**WORK ORDER**
Within the data that follows, set down exactly the lines from the one containing "(guid =? l_creatorGuid" through the one containing "else match m_listings", both ends included.

**SOURCE RECORDS**

Definition LoadListingsFromDB (s : LFT) : LFT :=
  let s := set_m_listings ∅ s in
  let s := set_m_nextListingId 1 s in
  foldl load_row s (skeys (lft_user_groups s)).

Definition EnsureListingsLoaded (s : LFT) : LFT :=
  if m_listingsLoaded s then s else set_m_listingsLoaded true (LoadListingsFromDB s).

(** ** Showing listings *)
Definition CanPlayerSeeListing (s : LFT) (player : Player) (listing : Listing) : bool :=
  if negb (w_twoSideGroup (wld s)) && negb (p_team player =? l_team listing) then false
  else match GetPlayer s (l_creatorGuid listing) with
       | Some creator => CanPlayersGroup s player creator
       | None => Bool.eqb (p_hardcore player) (l_isHardcore listing)
       end.

Definition list_one (guid : Z) (player : Player) (s : LFT) (id : Z) : LFT :=
  match m_listings s !! id with
  | Some listing =>
      if CanPlayerSeeListing s player listing
      then Send guid ("S2C_GROUPS_LIST_UPDATE;" +:+ BuildListingJson listing) s else s
  | None => s
  end.

Definition SendGroupsList (guid : Z) (s : LFT) : LFT :=
  match w_players (wld s) !! guid with
  | None => s
  | Some player =>
      let s := Send guid "S2C_GROUPS_LIST_UPDATE;start" s in
      let s := foldl (list_one guid player) s (skeys (m_listings s)) in
      Send guid "S2C_GROUPS_LIST_UPDATE;end" s
  end.

Definition BroadcastGroupsList (s : LFT) : LFT :=
  let s := EnsureListingsLoaded s in
  foldl (fun s guid => SendGroupsList guid s) s (GetAllSessions_order (wld s)).

Definition detail_role (guid : Z) (listing : Listing) (s : LFT) (roleIdx : nat) : LFT :=
  foldl (fun s signup =>
           Send guid ("S2C_UPDATE_GROUP;" +:+ to_string (l_id listing) +:+ ";" +:+
                      to_string (Z.of_nat roleIdx + 1) +:+ ";" +:+ BuildSignupJson signup) s)
    s (nth roleIdx (l_signups listing) []).

Definition SendGroupDetails (guid : Z) (listing : Listing) (s : LFT) : LFT :=
  let s := Send guid ("S2C_UPDATE_GROUP;" +:+ to_string (l_id listing) +:+ ";start;" +:+
                      BuildListingJson listing) s in
  let s := foldl (detail_role guid listing) s (seq 0 (length (l_signups listing))) in
  Send guid ("S2C_UPDATE_GROUP;" +:+ to_string (l_id listing) +:+ ";end") s.

(** ** Signups *)
Definition same_name (normalized : string) (signup : ListingSignup) : bool :=
  match normalizePlayerName (su_name signup) with
  | Some n => n =s normalized
  | None => false
  end.

Definition RemoveListingSignup (listing : Listing) (name : string) : Listing :=
  match normalizePlayerName name with
  | None => listing
  | Some normalized =>
      set_l_signups (List.filter (fun signup => negb (same_name normalized signup)) <$> l_signups listing)
        listing
  end.

Definition push_signup (roleIdx : Z) (signup : ListingSignup) (listing : Listing) : Listing :=
  set_l_signups (alter (fun l => l ++ [signup]) (Z.to_nat (roleIdx - 1)) (l_signups listing)) listing.

Definition SetListingSignupRole (listing : Listing) (player : Player) (roleIdx : Z) : Listing :=
  if (roleIdx <? 1) || (3 <? roleIdx) then listing
  else push_signup roleIdx (mkSignup (p_name player) (ClassName player) (p_level player) true)
         (RemoveListingSignup listing (p_name player)).

(** Does [PruneListingSignups] keep a signup? *)
Definition signup_stays (s : LFT) (listing : Listing) (group : option Group) (signup : ListingSignup)
    : bool :=
  match normalizePlayerName (su_name signup) with
  | None => false
  | Some name =>
      match FindPlayerByName (wld s) name with
      | None => false
      | Some (guid, _) =>
          (guid =? l_creatorGuid listing) || from_option (fun g => IsMember g guid) false group
      end
  end.

Definition PruneListingSignups (s : LFT) (listing : Listing) : Listing :=
  match GetPlayer s (l_creatorGuid listing) with
  | None => listing
  | Some creator =>
      let group := GetGroup (wld s) creator in
      set_l_signups (List.filter (signup_stays s listing group) <$> l_signups listing) listing
  end.

(** The listing whose creator is the player or leads a group with it. *)
Definition GetListingForGroupMember (s : LFT) (guid : Z) : option Z :=
  List.find (fun id =>
    match m_listings s !! id with
    | None => false
    | Some listing =>
        match GetPlayer s (l_creatorGuid listing) with
        | None => false
        | Some creator =>
            (l_creatorGuid listing =? guid) ||
            from_option (fun g => IsMember g guid) false (GetGroup (wld s) creator)
        end
    end) (skeys (m_listings s)).

(** ** Handlers *)
Definition HandleGetGroupsStatus (guid : Z) (s : LFT) : LFT := Send guid "S2C_GROUPS_STATUS;1" s.
Definition HandleGetGroupsList (guid : Z) (s : LFT) : LFT := SendGroupsList guid s.

Definition listing_id (text : string) : Z := u32 (strtoul text).

Definition HandleGetGroupDetails (guid : Z) (fields : list string) (s : LFT) : LFT :=
  match w_players (wld s) !! guid with
  | None => s
  | Some player =>
      if (length fields <? 2)%nat then s
      else match m_listings s !! listing_id (nth 1 fields "") with
      | None => Send guid ("S2C_UPDATE_GROUP;" +:+ nth 1 fields "" +:+ ";invalid") s
      | Some listing =>
          if negb (CanPlayerSeeListing s player listing) then s
          else SendGroupDetails guid listing s
      end
  end.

**WRITTEN REPLY**
          (guid =? l_creatorGuid listing) || from_option (fun g => IsMember g guid) false group
      end
  end.

Definition PruneListingSignups (s : LFT) (listing : Listing) : Listing :=
  match GetPlayer s (l_creatorGuid listing) with
  | None => listing
  | Some creator =>
      let group := GetGroup (wld s) creator in
      set_l_signups (List.filter (signup_stays s listing group) <$> l_signups listing) listing
  end.

(** The listing whose creator is the player or leads a group with it. *)
Definition GetListingForGroupMember (s : LFT) (guid : Z) : option Z :=
  List.find (fun id =>
    match m_listings s !! id with
    | None => false
    | Some listing =>
        match GetPlayer s (l_creatorGuid listing) with
        | None => false
        | Some creator =>
            (l_creatorGuid listing =? guid) ||
            from_option (fun g => IsMember g guid) false (GetGroup (wld s) creator)
        end
    end) (skeys (m_listings s)).

(** ** Handlers *)
Definition HandleGetGroupsStatus (guid : Z) (s : LFT) : LFT := Send guid "S2C_GROUPS_STATUS;1" s.
Definition HandleGetGroupsList (guid : Z) (s : LFT) : LFT := SendGroupsList guid s.

Definition listing_id (text : string) : Z := u32 (strtoul text).

Definition HandleGetGroupDetails (guid : Z) (fields : list string) (s : LFT) : LFT :=
  match w_players (wld s) !! guid with
  | None => s
  | Some player =>
      if (length fields <? 2)%nat then s
      else match m_listings s !! listing_id (nth 1 fields "") with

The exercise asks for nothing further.